(Records from a data collection)
*** Block opens ***
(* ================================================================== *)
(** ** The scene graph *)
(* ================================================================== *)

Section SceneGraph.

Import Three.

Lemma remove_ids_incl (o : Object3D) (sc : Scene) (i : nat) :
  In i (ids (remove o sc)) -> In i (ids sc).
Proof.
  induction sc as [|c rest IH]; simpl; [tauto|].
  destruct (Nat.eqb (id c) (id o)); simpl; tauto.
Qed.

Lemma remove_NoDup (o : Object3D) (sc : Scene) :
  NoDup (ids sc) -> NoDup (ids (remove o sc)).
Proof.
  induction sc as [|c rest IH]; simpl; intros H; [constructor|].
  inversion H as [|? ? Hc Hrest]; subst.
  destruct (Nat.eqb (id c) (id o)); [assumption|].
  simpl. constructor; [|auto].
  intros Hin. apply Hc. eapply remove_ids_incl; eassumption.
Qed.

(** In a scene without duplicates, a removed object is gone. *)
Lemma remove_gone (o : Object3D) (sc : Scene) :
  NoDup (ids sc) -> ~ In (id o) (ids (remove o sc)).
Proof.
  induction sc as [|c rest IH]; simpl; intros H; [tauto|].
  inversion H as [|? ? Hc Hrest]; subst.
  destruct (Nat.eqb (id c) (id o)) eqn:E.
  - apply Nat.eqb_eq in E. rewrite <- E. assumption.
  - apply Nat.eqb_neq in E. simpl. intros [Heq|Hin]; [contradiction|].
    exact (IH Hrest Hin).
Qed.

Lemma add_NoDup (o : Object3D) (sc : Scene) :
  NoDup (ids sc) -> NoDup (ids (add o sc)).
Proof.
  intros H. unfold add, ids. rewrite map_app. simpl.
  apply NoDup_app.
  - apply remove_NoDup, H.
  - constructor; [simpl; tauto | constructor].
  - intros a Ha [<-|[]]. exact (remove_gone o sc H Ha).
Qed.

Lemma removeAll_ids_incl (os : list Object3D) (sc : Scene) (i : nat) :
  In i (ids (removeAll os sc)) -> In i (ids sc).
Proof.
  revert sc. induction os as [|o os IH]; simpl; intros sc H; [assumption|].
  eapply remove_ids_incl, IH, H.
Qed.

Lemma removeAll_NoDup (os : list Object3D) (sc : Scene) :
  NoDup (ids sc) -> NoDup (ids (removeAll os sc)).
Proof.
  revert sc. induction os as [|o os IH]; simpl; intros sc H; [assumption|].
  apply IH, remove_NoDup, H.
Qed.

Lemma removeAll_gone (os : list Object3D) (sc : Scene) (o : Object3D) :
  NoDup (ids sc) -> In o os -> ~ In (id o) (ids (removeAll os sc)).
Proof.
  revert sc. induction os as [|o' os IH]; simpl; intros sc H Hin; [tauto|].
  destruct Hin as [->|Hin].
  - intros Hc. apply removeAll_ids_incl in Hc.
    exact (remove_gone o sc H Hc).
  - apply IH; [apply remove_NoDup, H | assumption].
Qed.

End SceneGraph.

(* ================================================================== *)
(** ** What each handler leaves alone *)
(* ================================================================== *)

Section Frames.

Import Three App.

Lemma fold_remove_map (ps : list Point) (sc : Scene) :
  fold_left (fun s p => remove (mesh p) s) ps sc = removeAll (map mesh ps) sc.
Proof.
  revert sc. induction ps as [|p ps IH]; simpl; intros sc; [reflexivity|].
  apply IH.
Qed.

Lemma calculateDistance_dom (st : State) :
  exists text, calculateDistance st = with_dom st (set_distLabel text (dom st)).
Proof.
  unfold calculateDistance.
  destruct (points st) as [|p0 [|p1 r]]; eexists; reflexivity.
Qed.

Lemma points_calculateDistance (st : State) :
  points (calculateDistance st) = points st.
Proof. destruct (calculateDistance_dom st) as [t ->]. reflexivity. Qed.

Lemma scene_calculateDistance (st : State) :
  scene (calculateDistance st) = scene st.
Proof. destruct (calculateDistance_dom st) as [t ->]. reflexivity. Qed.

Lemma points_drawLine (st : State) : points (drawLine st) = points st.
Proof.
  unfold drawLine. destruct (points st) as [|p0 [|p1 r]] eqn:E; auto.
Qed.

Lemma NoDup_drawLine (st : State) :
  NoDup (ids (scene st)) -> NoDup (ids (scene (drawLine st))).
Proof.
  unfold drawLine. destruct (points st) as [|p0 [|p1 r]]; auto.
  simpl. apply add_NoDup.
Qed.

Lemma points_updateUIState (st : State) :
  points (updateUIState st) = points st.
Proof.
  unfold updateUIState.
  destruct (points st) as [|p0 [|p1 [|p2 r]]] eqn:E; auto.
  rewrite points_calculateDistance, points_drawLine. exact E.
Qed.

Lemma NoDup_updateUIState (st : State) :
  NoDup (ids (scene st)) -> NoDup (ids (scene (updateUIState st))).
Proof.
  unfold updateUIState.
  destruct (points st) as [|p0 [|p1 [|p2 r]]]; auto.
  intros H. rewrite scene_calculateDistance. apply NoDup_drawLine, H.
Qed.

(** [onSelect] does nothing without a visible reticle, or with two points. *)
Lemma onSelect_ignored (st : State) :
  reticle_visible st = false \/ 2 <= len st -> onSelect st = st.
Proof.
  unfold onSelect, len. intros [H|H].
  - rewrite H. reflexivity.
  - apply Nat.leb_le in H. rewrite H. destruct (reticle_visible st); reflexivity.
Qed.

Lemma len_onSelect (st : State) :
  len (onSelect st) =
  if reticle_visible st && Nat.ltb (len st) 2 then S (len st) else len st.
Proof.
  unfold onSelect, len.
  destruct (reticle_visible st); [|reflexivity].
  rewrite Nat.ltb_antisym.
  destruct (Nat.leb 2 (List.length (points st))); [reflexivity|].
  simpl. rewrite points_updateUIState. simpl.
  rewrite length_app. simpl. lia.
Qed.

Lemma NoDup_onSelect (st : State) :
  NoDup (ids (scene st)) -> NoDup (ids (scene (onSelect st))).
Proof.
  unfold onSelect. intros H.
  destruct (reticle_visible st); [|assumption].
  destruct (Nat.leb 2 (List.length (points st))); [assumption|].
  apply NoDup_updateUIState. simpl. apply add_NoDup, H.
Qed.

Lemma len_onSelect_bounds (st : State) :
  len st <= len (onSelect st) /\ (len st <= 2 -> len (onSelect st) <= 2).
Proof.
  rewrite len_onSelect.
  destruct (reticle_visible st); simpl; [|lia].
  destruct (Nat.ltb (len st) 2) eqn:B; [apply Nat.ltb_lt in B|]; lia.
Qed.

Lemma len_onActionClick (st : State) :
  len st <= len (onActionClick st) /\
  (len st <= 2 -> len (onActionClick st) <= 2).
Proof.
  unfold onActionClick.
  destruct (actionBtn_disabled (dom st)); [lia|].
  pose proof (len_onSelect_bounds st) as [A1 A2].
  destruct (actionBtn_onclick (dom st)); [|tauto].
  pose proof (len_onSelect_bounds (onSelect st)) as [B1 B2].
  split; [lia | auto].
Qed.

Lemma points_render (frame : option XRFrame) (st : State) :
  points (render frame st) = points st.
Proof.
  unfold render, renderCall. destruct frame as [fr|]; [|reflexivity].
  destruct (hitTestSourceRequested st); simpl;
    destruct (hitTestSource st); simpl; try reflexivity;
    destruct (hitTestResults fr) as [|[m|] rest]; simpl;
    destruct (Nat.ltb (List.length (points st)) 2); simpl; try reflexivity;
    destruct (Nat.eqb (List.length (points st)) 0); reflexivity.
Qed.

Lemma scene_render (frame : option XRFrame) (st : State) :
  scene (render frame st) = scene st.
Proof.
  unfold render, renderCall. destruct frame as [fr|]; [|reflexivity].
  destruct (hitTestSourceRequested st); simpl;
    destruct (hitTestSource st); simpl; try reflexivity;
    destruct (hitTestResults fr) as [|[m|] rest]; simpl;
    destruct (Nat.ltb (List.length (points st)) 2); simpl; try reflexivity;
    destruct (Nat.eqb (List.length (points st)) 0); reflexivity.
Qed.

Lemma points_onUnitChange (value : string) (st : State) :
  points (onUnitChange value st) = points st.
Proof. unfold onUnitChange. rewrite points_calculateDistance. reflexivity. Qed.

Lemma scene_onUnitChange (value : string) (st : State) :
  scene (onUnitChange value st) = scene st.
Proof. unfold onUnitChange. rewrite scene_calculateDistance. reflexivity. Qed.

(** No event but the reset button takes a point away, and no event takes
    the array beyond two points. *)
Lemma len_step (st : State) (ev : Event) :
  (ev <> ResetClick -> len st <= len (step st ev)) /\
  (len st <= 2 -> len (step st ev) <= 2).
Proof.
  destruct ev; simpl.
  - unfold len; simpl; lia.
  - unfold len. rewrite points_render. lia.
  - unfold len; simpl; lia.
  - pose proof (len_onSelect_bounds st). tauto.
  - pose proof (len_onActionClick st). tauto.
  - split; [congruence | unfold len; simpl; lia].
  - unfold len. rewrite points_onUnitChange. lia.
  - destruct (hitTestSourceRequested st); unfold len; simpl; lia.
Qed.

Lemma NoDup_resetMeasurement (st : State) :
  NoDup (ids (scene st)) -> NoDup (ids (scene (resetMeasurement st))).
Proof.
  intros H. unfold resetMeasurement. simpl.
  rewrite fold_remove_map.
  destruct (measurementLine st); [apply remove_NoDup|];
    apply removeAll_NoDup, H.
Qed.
*** Block closes ***
__BRIEF__
Given the records above, restate word for word only the lines starting at the one with "Lemma remove_gone (o" and ending at the one with "- constructor; [simpl;".

__ANSWER BOX__
Lemma remove_gone (o : Object3D) (sc : Scene) :
  NoDup (ids sc) -> ~ In (id o) (ids (remove o sc)).
Proof.
  induction sc as [|c rest IH]; simpl; intros H; [tauto|].
  inversion H as [|? ? Hc Hrest]; subst.
  destruct (Nat.eqb (id c) (id o)) eqn:E.
  - apply Nat.eqb_eq in E. rewrite <- E. assumption.
  - apply Nat.eqb_neq in E. simpl. intros [Heq|Hin]; [contradiction|].
    exact (IH Hrest Hin).
Qed.

Lemma add_NoDup (o : Object3D) (sc : Scene) :
  NoDup (ids sc) -> NoDup (ids (add o sc)).
Proof.
  intros H. unfold add, ids. rewrite map_app. simpl.
  apply NoDup_app.
  - apply remove_NoDup, H.
  - constructor; [simpl; tauto | constructor].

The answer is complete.